Il canonico e direttore scolastico Eugenio Meggiolaro, arrestato su ordine del commissario del Re, e tradotto alle carceri di San Biagio. Antonio Mordini aveva scritto un telegramma a Ricasoli chiedendo immediata sospensione del Concordato della Santa Sede con l’Austria
e l’immediata estensione anche nel Veneto delle corporazioni religiose, il commissario fece licenziare dal Liceo Pigafetta Don Andrea Scotton ed allontanare dalle parrocchie cinque parroci ed una accurata ispe-zione al Seminario ritenuto un covo austriacante.
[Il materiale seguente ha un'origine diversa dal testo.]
(** X10. Removing an option by index: in a state of the store, for the
    question at position k and an index i below the number of its
    options, the question at k loses exactly the option at index i, the
    options before it keep their index and those after it move down by
    one; every other question stays, and the dirty flag is set. *)
Theorem removeOption_in_range (s : state) (k : nat) (q : Question.t) (i : nat) :
  store_invariant s ->
  nth_error (questions s) k = Some q ->
  i < length (Question.options q) ->
  exists newOptions,
    questions (removeOption (Question.id q) (Z.of_nat i) s)
    = firstn k (questions s)
        ++ Question.with_options q newOptions :: skipn (S k) (questions s)
    /\ length newOptions + 1 = length (Question.options q)
    /\ (forall j, j < i -> nth_error newOptions j = nth_error (Question.options q) j)
    /\ (forall j, i <= j ->
          nth_error newOptions j = nth_error (Question.options q) (S j))
    /\ views_agree (removeOption (Question.id q) (Z.of_nat i) s)
    /\ hasLocalChanges (removeOption (Question.id q) (Z.of_nat i) s) = true.
Proof.
  intros Hinv Hk Hi. exists (without i (Question.options q)).
  destruct (without_nth (Question.options q) i Hi) as (H1 & H2 & H3).
  split; [|split; [exact H1|split; [exact H2|split; [exact H3|split]]]].
  - unfold removeOption.
    cbn [questions set_hasLocalChanges map_both set_questionGroups set_questions].
    rewrite (map_target _ (questions s) k q (proj2 Hinv) Hk).
    + now rewrite removeOption_fn_without.
    + intros q' Hne. now apply removeOption_fn_other.
  - apply (map_both_agree _ s (proj1 Hinv)).
  - reflexivity.
Qed.

Lemma removeOption_in_range_witness :
  let q := Question.mk (lit "q_0") (lit "1") (lit "만족하십니까?")
             [lit "예"; lit "아니오"] (lit "SC") false in
  store_invariant scenario_state
  /\ nth_error (questions scenario_state) 0 = Some q
  /\ 0 < length (Question.options q)
  /\ hasLocalChanges (removeOption (lit "q_0") 0 scenario_state) = true.
Proof.
  intros q.
  assert (Hinv : store_invariant scenario_state)
    by (apply reachable_invariant; unfold scenario_state; constructor).
  assert (Hk : nth_error (questions scenario_state) 0 = Some q)
    by (vm_compute; reflexivity).
  assert (Hi : 0 < length (Question.options q)) by (cbn; lia).
  split; [exact Hinv|]. split; [exact Hk|]. split; [exact Hi|].
  destruct (removeOption_in_range scenario_state 0 q 0 Hinv Hk Hi)
    as (newOptions & _ & _ & _ & _ & _ & H).
  exact H.
Defined.

Lemma with_options_same (q : Question.t) (o : list jsstring) :
  Question.with_options (Question.with_options q o) (Question.options q) = q.
Proof. now destruct q. Qed.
Poste e Telegrafi :L’ufficio postale era stato abbandonato dal suo capo, riaperto sotto la guida del cittadino Domenico Piccoli in collaborazione con l’impiegato Rossi e con altri assunti la cui condotta non aveva motivi di rimarco. Le comunicazioni con i maggiori centri
della provincia furono riaperte e l’ufficio cominciò a funzionare. Il Direttore delle Poste, al momento della partenza, asportò diversi gruppi di denaro diretti a privati per una somma ragguardevole, senza rilasciare quietanza. Il fatto fu denunciato al Tribunale. E’ arrivato
dalle Poste di Bologna un Commissario Regio, il quale con istruzioni verbali dichiarò che la Posta dipenderà dalla Direzione di Bologna.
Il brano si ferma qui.